Por muito tempo me perguntei como seria a vida sem dores ou manchas no coração. Até que um dia percebi que todas essas manchas são como manchas no tapete da minha vida, e foi aí que escrevi a primeira frase. Acho que escrever vários ensaios nos quais observei e registrei objetivamente meu cotidiano e minhas emoções na perspectiva de terceira pessoa me ajudou muito no início deste romance. Eu queria ler uma história em que as pessoas olhassem para as manchas em seus próprios corações e nos corações dos outros, e vivessem juntas de uma forma calorosa e gentil. Então acabei escrevendo a história que queria ler.
Para você, o que é felicidade?
Acredito que a maior felicidade está em repetir uma rotina diária sem maiores problemas. Na verdade, manter uma vida cotidiana pacífica é tirar a sorte grande. Acho que grandes eventos são como fogos de artifício, proporcionam um momento de alegria, mas não a essência da felicidade. A verdadeira felicidade é encontrada na repetição contínua da vida diária, começando cada nova manhã após uma noite de sono tranquila, com um sentimento de gratidão e admiração.
Qual a importância da memória na construção de quem somos?
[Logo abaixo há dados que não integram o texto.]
Definition CommUCX (comm_size : Z) (L : ucx_library) : ctor communicator :=
  do* _ := TORCH_UCX_CHECK (ucx_call ucp_lib_query (ucp_lib_query_st L))
             "failed to query UCP lib attributes" in
  do* _ := TORCH_CHECK
             (bool_decide (max_thread_level L = UCS_THREAD_MODE_MULTI))
             "ucx library wasn't initialized with multithreading support, please check ucx build options" in
  do* _ := TORCH_UCX_CHECK (ucx_call ucp_config_read (ucp_config_read_st L))
             "failed to read UCP config" in
  do* _ := TORCH_UCX_CHECK (ucx_call ucp_init (ucp_init_st L))
             "failed to init UCP context" in
  do* _ := void_call ucp_config_release in
  do* st := ucx_call ucp_worker_create (ucp_worker_create_st L) in
  if bool_decide (st <> UCS_OK) then
    do* _ := void_call TORCH_UCC_LOG_ERROR in
    do* _ := void_call ucp_cleanup in
    throw "ucs_status_string(st)"
  else cret [UcpContext; UcpWorker].

Definition CommUCC (oob : torch_ucc_oob_coll_info_t) (L : ucc_library)
  : ctor communicator :=
  do* _ := TORCH_UCC_CHECK
             (ucc_call ucc_lib_config_read (ucc_lib_config_read_st L))
             "failed to read UCC lib config" in
  do* _ := TORCH_UCC_CHECK (ucc_call ucc_init (ucc_init_st L))
             "failed to init UCC lib" in
  do* _ := void_call ucc_lib_config_release in
  do* _ := TORCH_UCC_CHECK (ucc_call ucc_lib_get_attr (ucc_lib_get_attr_st L))
             "failed to query for lib attr" in
  do* _ := TORCH_CHECK (bool_decide (thread_mode L = UCC_THREAD_MULTIPLE))
             "ucc library wasn't initialized with multithreading support, please check ucc build options" in
  do* st := ucc_call ucc_context_config_read (ucc_context_config_read_st L) in
  if bool_decide (st <> UCC_OK) then
    do* _ := TORCH_UCC_CHECK (ucc_call ucc_finalize (ucc_finalize_st L))
               "failed to finalize UCC library when failing to read UCC context config" in
    do* _ := void_call TORCH_UCC_LOG_ERROR in
    throw "ucc_status_string(st)"
  else
  do* st := ucc_call ucc_context_config_modify
              (ucc_context_config_modify_st L) in
  if bool_decide (st <> UCC_OK) then
    do* _ := void_call ucc_context_config_release in
    do* _ := ucc_call ucc_finalize (ucc_finalize_st L) in
    do* _ := void_call TORCH_UCC_LOG_ERROR in
    throw "ucc_status_string(st)"
  else
  do* st := ucc_call ucc_context_create (ucc_context_create_st L) in
  do* _ := void_call ucc_context_config_release in
  if bool_decide (st <> UCC_OK) then
    do* _ := TORCH_UCC_CHECK (ucc_call ucc_finalize (ucc_finalize_st L))
               "failed to finalize UCC library when failing to creat UCC context" in
    do* _ := void_call TORCH_UCC_LOG_ERROR in
    throw "ucc_status_string(st)"
  else cret [UccLib; UccContext].
(** C7, at a sorted set whose score is 64 bytes long.  Decoding reads the
    whole record and the parse reaches EOF; skipping the same record
    takes the score's length byte 0x40 for a 14-bit length prefix, stops
    14 bytes short of the record's end, and the parse then fails on the
    bytes it takes for the next record. *)
Theorem zset_skip_diverges (B : PyBuiltins) (x : pyfloat) (fuel : nat) :
  py_float long_score = Some x ->
  read_object (VStr ["z"]%byte) None zset_record REDIS_RDB_TYPE_ZSET
  = ([start_sorted_set (VStr ["z"]%byte) 1 None (plain "skiplist");
      zadd (VStr ["z"]%byte) (ScoreFloat x) (VStr ["a"]%byte);
      end_sorted_set (VStr ["z"]%byte)], OK [])
  /\ skip_object zset_record REDIS_RDB_TYPE_ZSET = OK (skipn 50 long_score)
  /\ List.length (skipn 50 long_score) = 14%nat
  /\ parse_loop (S (S (S fuel))) all_pass true 0 zset_dump
     = ([start_database 0;
         start_sorted_set (VStr ["z"]%byte) 1 None (plain "skiplist");
         zadd (VStr ["z"]%byte) (ScoreFloat x) (VStr ["a"]%byte);
         end_sorted_set (VStr ["z"]%byte);
         end_database 0; end_rdb], OK [])
  /\ parse_loop (S (S (S fuel))) only_strings true 0 zset_dump
     = ([start_database 0], Err KeyError).
Proof.
  intros Hx.
  assert (Hdec : forall tail : list byte,
    read_object (VStr ["z"]%byte) None (zset_record ++ tail) REDIS_RDB_TYPE_ZSET
    = ([start_sorted_set (VStr ["z"]%byte) 1 None (plain "skiplist");
        zadd (VStr ["z"]%byte) (ScoreFloat x) (VStr ["a"]%byte);
        end_sorted_set (VStr ["z"]%byte)], OK tail)).
  { intros tail. vm_compute in Hx. vm_compute. rewrite Hx. reflexivity. }
  split; [| split; [| split; [| split]]].
  - rewrite <- (app_nil_r zset_record). apply Hdec.
  - reflexivity.
  - reflexivity.
  - change zset_dump
      with (xfe :: x00 :: x03 :: [x01; "z"]%byte ++ zset_record ++ [xff]).
    rewrite (parse_loop_selectdb _ _ _ _ 0 _
               (x03 :: [x01; "z"]%byte ++ zset_record ++ [xff])) by reflexivity.
    rewrite parse_loop_record by (cbv; reflexivity).
    rewrite (parse_record_dispatch all_pass 0 None (u8 x03) "sortedset"
               (VStr ["z"]%byte) ([x01; "z"]%byte ++ zset_record ++ [xff])
               (zset_record ++ [xff]) eq_refl eq_refl).
    change (if db_rejected all_pass 0 then _ else _)
      with (read_object (VStr ["z"]%byte) None (zset_record ++ [xff])
              REDIS_RDB_TYPE_ZSET).
    rewrite Hdec. cbn [bind emit ret negb app].
    rewrite parse_loop_eof. reflexivity.
  - change zset_dump
      with (xfe :: x00 :: x03 :: [x01; "z"]%byte ++ zset_record ++ [xff]).
    rewrite (parse_loop_selectdb _ _ _ _ 0 _
               (x03 :: [x01; "z"]%byte ++ zset_record ++ [xff])) by reflexivity.
    rewrite parse_loop_record by (cbv; reflexivity).
    rewrite (parse_record_dispatch only_strings 0 None (u8 x03) "sortedset"
               (VStr ["z"]%byte) ([x01; "z"]%byte ++ zset_record ++ [xff])
               (zset_record ++ [xff]) eq_refl eq_refl).
    change (if db_rejected only_strings 0 then _ else _)
      with (@lift B _ (skip_object (zset_record ++ [xff]) REDIS_RDB_TYPE_ZSET)).
    change (skip_object (zset_record ++ [xff]) REDIS_RDB_TYPE_ZSET)
      with (OK (skipn 50 long_score ++ [xff])).
    rewrite bind_lift_OK.
    change (skipn 50 long_score ++ [xff])
      with ("0"%byte :: skipn 51 long_score ++ [xff]).
    rewrite parse_loop_record by (cbv; reflexivity).
    reflexivity.
Qed.

Lemma zset_skip_diverges_witness :
  skip_object zset_record REDIS_RDB_TYPE_ZSET = OK (skipn 50 long_score) /\
  @parse_loop digit_builtins 3 only_strings true 0 zset_dump
  = ([start_database 0], Err KeyError).
Proof.
  pose proof (@zset_skip_diverges digit_builtins long_score 0 eq_refl) as H.
  split; [apply H | apply H].
Defined.

(** ** LZF (C6) *)

Lemma getitem_nat (s : list byte) (n : nat) (b : byte) :
  nth_error s n = Some b -> getitem s (Z.of_nat n) = OK b.
Proof.
  intros H. unfold getitem.
  assert (E : (Z.of_nat n <? 0) = false) by (apply Z.ltb_ge; lia).
  rewrite E. cbv zeta. now rewrite E, Nat2Z.id, H.
Qed.

Lemma getitem_middle (pre post : list byte) (b : byte) :
  getitem (pre ++ b :: post) (Z.of_nat (List.length pre)) = OK b.
Proof.
  apply getitem_nat. now rewrite nth_error_app2, Nat.sub_diag by lia.
Qed.

(** The literal loop appends the run as it stands in the input. *)
Lemma lzf_literal_run (lit : list byte) :
  forall (pre post out : list byte) (out_index : Z),
  lzf_literal (List.length lit) (pre ++ lit ++ post)
    (Z.of_nat (List.length pre)) out out_index
  = OK (Z.of_nat (List.length pre + List.length lit), out ++ lit,
        out_index + Z.of_nat (List.length lit)).
Proof.
  induction lit as [| a lit IH]; intros pre post out out_index.
  - cbn [lzf_literal List.length]. now rewrite Nat.add_0_r, app_nil_r, Z.add_0_r.
  - cbn [lzf_literal List.length app]. rewrite getitem_middle. cbn [rbind].
    replace (Z.of_nat (List.length pre) + 1)
      with (Z.of_nat (List.length (pre ++ [a])))
      by (rewrite length_app; cbn [List.length]; lia).
    replace (pre ++ a :: lit ++ post) with ((pre ++ [a]) ++ lit ++ post)
      by (now rewrite <- app_assoc).
    rewrite IH, length_app, <- app_assoc. cbn [List.length app].
    do 2 f_equal; [f_equal |]; lia.
Qed.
Os humanos vivem hoje e se preparam para o amanhã levando em consideração todas as suas memórias. As memórias são a história e a narrativa de uma pessoa. Quer as lembranças sejam boas ou ruins, acho que o rumo da vida de uma pessoa pode mudar dependendo da atitude e da mentalidade com que ela é aceita. Às vezes, certa tristeza pode se tornar uma fonte de força para viver. Houve um tempo em que eu queria apagar todas as minhas lembranças ruins. Foi aí que percebi, enquanto pensava em escrever este romance, que se eu apagasse as lembranças ruins, as boas também desapareceriam (pelo menos na minha vida). Então decidi não odiar muito as lembranças ruins, mas sim me reconciliar com elas e viver bem. À medida que as memórias nos moldam, o importante é não sermos engolidos por elas. Se são boas lembranças, devemos apreciá-las e extrair força delas. Se forem lembranças ruins, devemos evitar ficar muito submersos nelas.